DIRECTIONS – Give back only the lines in the records below from the one with "Lemma node_main_ok parses" to the one with "c = node_config ∧ ∃", both inclusive, word for word.

Stored data entries
* * *

(** C16: a restarted coordinator relearns routing from heartbeats. If a reachable, healthy
    coordinator has forgotten a raft member (whatever the others in the list do), the
    member's next tick files it there as a follower of its shard, and the first tick after
    that at which the member leads its group makes that coordinator route the shard to the
    member's address; no call of an operator is needed. *)
Theorem coordinator_relearns (addrs : list string) (node address : string) (shard : Z) (a : string)
    (b : bool) (w : World) (role : NodeRole) (pause : Z)
    (Hnd : NoDup addrs) (Ha : a ∈ addrs) (Hup : ∀ t, wd_up w a t = true)
    (Hco : coord_at w a (λ r, knows_node r node = false ∧ shard < shard_count r)) :
  let '(w1, role1) := heartbeat_tick addrs node address shard (Some b) (w, role) in
  let '(w2, role2) := heartbeat_tick addrs node address shard (Some true) (later pause w1, role1) in
  coord_at w1 a (λ r, waits r node shard address) ∧
  coord_at w2 a (λ r, routed r node shard address ∧ address ∈ leader_addresses r).
Proof.
  destruct (tick_at a addrs node address shard (Some b) w role _ _ Hnd Ha Hup
    (λ w role, beat_unknown a node address shard b w role) Hco) as [H1 Hup1].
  destruct (heartbeat_tick addrs node address shard (Some b) (w, role)) as [w1 role1]. cbn [fst] in *.
  destruct (tick_at a addrs node address shard (Some true) (later pause w1) role1 _ _ Hnd Ha Hup1
    (λ w role, beat_leads a node address shard w role) H1) as [(co & Hc & Hp & Hr) _].
  destruct (heartbeat_tick addrs node address shard (Some true) (later pause w1, role1)) as [w2 role2].
  split; [exact H1|]. exists co. split_and!; [done|done|done|]. destruct Hr as (n & Hn & _ & <-).
  unfold leader_addresses. apply list_elem_of_fmap_2, elem_of_hm_values. eauto.
Qed.

(** A tick blocks for at most five seconds per coordinator: the twenty attempts to connect
    of a registration. *)
Theorem tick_bounded (addrs : list string) (node address : string) (shard : Z) (raft : option bool)
    (w : World) (role : NodeRole) :
  wd_now w ≤ wd_now (heartbeat_tick addrs node address shard raft (w, role)).1
    ≤ wd_now w + 5000 * Z.of_nat (length addrs).
Proof.
  revert w role. induction addrs as [|b addrs IH]; intros w role; [cbn; lia|].
  unfold heartbeat_tick in *. cbn [foldl length].
  pose proof (beat_time b node address shard raft w role) as Hb.
  destruct (beat _ _ _ _ _ b) as [w1 role1]. cbn [fst] in Hb. specialize (IH w1 role1). lia.
Qed.
End properties.

(** ** Witnesses *)

#[local] Existing Instances canonical_order ascii_only.

(** A coordinator that just restarted, next to one that is down. *)
Definition after_restart : World :=
  {| wd_coords := {["a:1" := co_new (configured 2 15000 4 false)]};
     wd_up := λ a _, bool_decide (a = "a:1"%string); wd_now := 0 |}.

Lemma coordinator_relearns_witness :
  let '(w1, r1) := heartbeat_tick ["b:1"; "a:1"]%string "n0" "x:9" 1 (Some true) (after_restart, Follower) in
  let '(w2, _) := heartbeat_tick ["b:1"; "a:1"]%string "n0" "x:9" 1 (Some true) (later 5000 w1, r1) in
  coord_at w2 "a:1" (λ r, routed r "n0" 1 "x:9" ∧ "x:9"%string ∈ leader_addresses r).
Proof.
  assert (NoDup ["b:1"; "a:1"]%string) as Hnd by (apply NoDup_cons; split; [set_solver|apply NoDup_singleton]).
  assert ("a:1"%string ∈ ["b:1"; "a:1"]%string) as Ha by (right; left).
  assert (coord_at after_restart "a:1" (λ r, knows_node r "n0" = false ∧ 1 < shard_count r)) as Hco.
  { exists (co_new (configured 2 15000 4 false)). repeat split. }
  pose proof (coordinator_relearns ["b:1"; "a:1"]%string "n0" "x:9" 1 "a:1" true after_restart
    Follower 5000 Hnd Ha (λ _, eq_refl) Hco) as H.
  destruct (heartbeat_tick _ _ _ _ _ (after_restart, Follower)) as [w1 r1].
  destruct (heartbeat_tick _ _ _ _ _ (later 5000 w1, r1)) as [w2 r2]. exact (proj2 H).
Defined.

Example startup_ex :
  (startup_ownership (Some ["b:1"; "a:1"]%string) 1 2 after_restart).2 = Mapped 1 [0; 1; 0; 1] ∧
  (startup_ownership None 0 1 after_restart).2 = All.
Proof. split; vm_compute; reflexivity. Qed.
(* ===== verification/Migration.v ===== *)
(** * Moving virtual shards between groups

    [crates/coordinator/src/registry.rs] (reassignment), [crates/shard-node/src/ingest.rs]
    (ownership over a live table), [crates/shard-node/src/raft/bootstrap.rs] (leader
    ingestion) and [crates/shard-node/src/raft/eviction.rs], composed: an operator reassigns
    virtual shards while the members of every group keep ingesting and evicting, each under
    its own view of the table. A group is its log of commands; its members hold the
    documents of the log ([ShardRaft.member_contents]). *)

From stdpp Require Import functions.
From S2P Require Export Analytics.

(** ** State *)

(** What the tasks of one process have in hand: its view of the table, the batch that
    [run_leader_ingestion] filtered and waits to have written (none if empty), and what is
    left to propose of the tick its eviction watcher is in. *)
Record MemberState := {
  ms_view : list Z;
  ms_batch : list FlightDocument;
  ms_tick : list EvictVShard;
}.

(** The coordinator's registry; the processes, each a group with an id; and per group the
    commands its log committed. *)
Record Groups := {
  gs_registry : Registry;
  gs_members : gset (Z * Z);
  gs_member : Z * Z → MemberState;
  gs_log : Z → list ShardCommand;
}.

Definition docs_of (st : Groups) (g : Z) : gmap string FlightDocument :=
  foldl command_effect ∅ (gs_log st g).

Definition commit (st : Groups) (g : Z) (cmd : ShardCommand) : Groups :=
  {| gs_registry := gs_registry st; gs_members := gs_members st; gs_member := gs_member st;
     gs_log := <[g := gs_log st g ++ [cmd]]> (gs_log st) |}.
Inductive Served :=
| SearchServed (label : string) (assigned : bool)
| ReplicationServed
| RaftTransportServed.

(** One tick of [run_vshard_view]: a failed fetch keeps the last known table. *)
Definition vshard_view_tick (coords : list string) (w : W) (table : list Z) : list Z :=
  match first_healthy coords w with
  | None => table
  | Some a => match cn_assignments a w with Ok t => t | Err _ => table end
  end.

(** Registration, heartbeats and the placement, in this order. *)
Definition join_cluster (c : NodeConfig) (raft : option Z) (w : W) : W * list Task * Ownership :=
  let '(w, beats) :=
    match nc_coordinators c with
    | Some coords =>
        ((register_all coords (nc_node_id c) (nc_advertise c) (nc_shard_index c) (nc_role c) w).1,
         [Heartbeats coords (nc_node_id c) (nc_advertise c) (nc_shard_index c) (nc_role c)
            (env_or env parse_u64 "AETHER_HEARTBEAT_SECS" 5) raft])
    | None => (w, [])
    end in
  let '(w, ownership) := startup_ownership (nc_coordinators c) (nc_shard_index c) (nc_shard_count c) w in
  (w, beats ++ match nc_coordinators c, ownership with
               | Some coords, Mapped _ _ => [VshardView coords]
               | _, _ => []
               end, ownership).

(** What a member of a raft group runs. *)
Definition raft_tasks (c : NodeConfig) (my_id : Z) (ownership : Ownership) : list Task :=
  let joining := bool_decide (env "AETHER_RAFT_JOIN" = Some "1"%string) in
  (if joining then [] else [Bootstrap my_id (nc_shard_index c) (nc_group_size c)])
  ++ [Reconciler my_id (nc_shard_index c)]
  ++ (if is_some (ow_assignments ownership) then [EvictionWatcher my_id (nc_shard_index c)] else [])
  ++ (if nc_ingest_on c
      then [LeaderIngestion (build_source (nc_node_id c)) my_id (nc_poll_secs c) ownership] else []).

(** What a configured leader runs without raft. *)
Definition legacy_tasks (c : NodeConfig) (ownership : Ownership) : list Task :=
  match nc_role c, nc_ingest_on c with
  | Leader, true =>
      match nc_coordinators c with
      | Some coords =>
          [ReplicationLoop (default EmptyString (head coords)) (nc_shard_index c);
           IngestionLoop (build_source (nc_node_id c)) (nc_poll_secs c) ownership true]
      | None => [IngestionLoop (build_source (nc_node_id c)) (nc_poll_secs c) ownership false]
      end
  | _, _ => []
  end.

(** [parses] is whether the listen address is one, [open_raft] what opening the raft
    storage and starting raft come to. *)
Definition node_main (parses : string → bool) (onnx : bool)
    (open_raft : result () string) (w : W)
    : W * result (NodeConfig * ShardStore * list Task * list Served) string :=
  let c := node_config in
  if negb (parses (nc_addr c)) then (w, Err "invalid socket address syntax"%string)
  else
    match build_store onnx, (if nc_raft_mode c then open_raft else Ok ()) with
    | Err e, _ => (w, Err e)
    | Ok _, Err e => (w, Err e)
    | Ok (_, store), Ok _ =>
        let raft := if nc_raft_mode c then Some (raft_node_id (nc_node_id c)) else None in
        let '(w, joined, ownership) := join_cluster c raft w in
        let served := [SearchServed ("shard-" +:+ show_Z (nc_shard_index c))
                         (is_some (ow_assignments ownership)); ReplicationServed] in
        (w, match raft, nc_coordinators c with
            | Some my_id, Some _ =>
                Ok (c, store, joined ++ raft_tasks c my_id ownership, served ++ [RaftTransportServed])
            | Some _, None => Err "AETHER_CONSENSUS=raft requires AETHER_COORDINATOR_ADDR(S)"%string
            | None, _ => Ok (c, store, joined ++ legacy_tasks c ownership, served)
            end)
    end.

(** ** Specification *)

Definition ingests (t : Task) : bool :=
  match t with LeaderIngestion _ _ _ _ | IngestionLoop _ _ _ _ => true | _ => false end.
Definition raft_task (t : Task) : bool :=
  match t with
  | Bootstrap _ _ _ | Reconciler _ _ | EvictionWatcher _ _ | LeaderIngestion _ _ _ _ => true
  | _ => false
  end.
Definition legacy_task (t : Task) : bool :=
  match t with ReplicationLoop _ _ | IngestionLoop _ _ _ _ => true | _ => false end.

(** The ownership a task keeps documents by. *)
Definition task_ownership (t : Task) : option Ownership :=
  match t with LeaderIngestion _ _ _ o | IngestionLoop _ _ o _ => Some o | _ => None end.

(** ** Lemmas *)

Lemma node_main_ok parses onnx open_raft (w w' : W) c store tasks served :
  node_main parses onnx open_raft w = (w', Ok (c, store, tasks, served)) →
  c = node_config ∧ ∃ beats own view,
    tasks = (beats ++ view) ++ (if nc_raft_mode c then raft_tasks c (raft_node_id (nc_node_id c)) own
                                else legacy_tasks c own) ∧
    (beats = [] ∨ ∃ a b d e f g h, beats = [Heartbeats a b d e f g h]) ∧
    (view = [] ∧ ow_assignments own = None ∨
     ∃ coords, view = [VshardView coords] ∧ is_Some (ow_assignments own)) ∧
    (nc_raft_mode c = true → is_Some (nc_coordinators c)).
Proof.
  unfold node_main. intros H. destruct (negb _); [discriminate|].
  destruct (build_store onnx) as [[ch st]|e]; [|discriminate].
  destruct (if nc_raft_mode node_config then open_raft else Ok ()) as [u|e]; [|discriminate].
  set (raft := if nc_raft_mode node_config then _ else _) in H.
  destruct (join_cluster node_config raft w) as [[w1 joined] own] eqn:Ej.
  assert (c = node_config ∧ tasks = joined ++ (if nc_raft_mode node_config
      then raft_tasks node_config (raft_node_id (nc_node_id node_config)) own
      else legacy_tasks node_config own) ∧
    (nc_raft_mode node_config = true → is_Some (nc_coordinators node_config))) as (-> & -> & Hc).
  { unfold raft in H. destruct (nc_raft_mode node_config).
    - destruct (nc_coordinators node_config) eqn:En; [|discriminate]. injection H as <- <- <- <- <-.
      split_and!; [done|done|by eexists].
    - by injection H as <- <- <- <- <-. }
  split; [done|]. unfold join_cluster, startup_ownership in Ej. clear H.
  destruct (nc_coordinators node_config) as [coords|].
  - destruct (ask_assignments _ _ _) as [w2 [table|]].
    + injection Ej as <- <- <-. eexists [_], _, [_].
      split_and!; [done|right; by eexists _, _, _, _, _, _, _| |done].
      right. eexists. split; [done|]. by eexists.
    + destruct (nz_new _) as [count|]; [destruct (1 <? _)|]; injection Ej as <- <- <-;
        (eexists [_], _, []; split_and!; [done|right; by eexists _, _, _, _, _, _, _|by left|done]).
  - destruct (nz_new _) as [count|]; [destruct (1 <? _)|]; injection Ej as <- <- <-;
      (eexists [], _, []; split_and!; [done|by left|by left|done]).
Qed.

* * *

TASK SOLUTION –
Lemma node_main_ok parses onnx open_raft (w w' : W) c store tasks served :
  node_main parses onnx open_raft w = (w', Ok (c, store, tasks, served)) →
  c = node_config ∧ ∃ beats own view,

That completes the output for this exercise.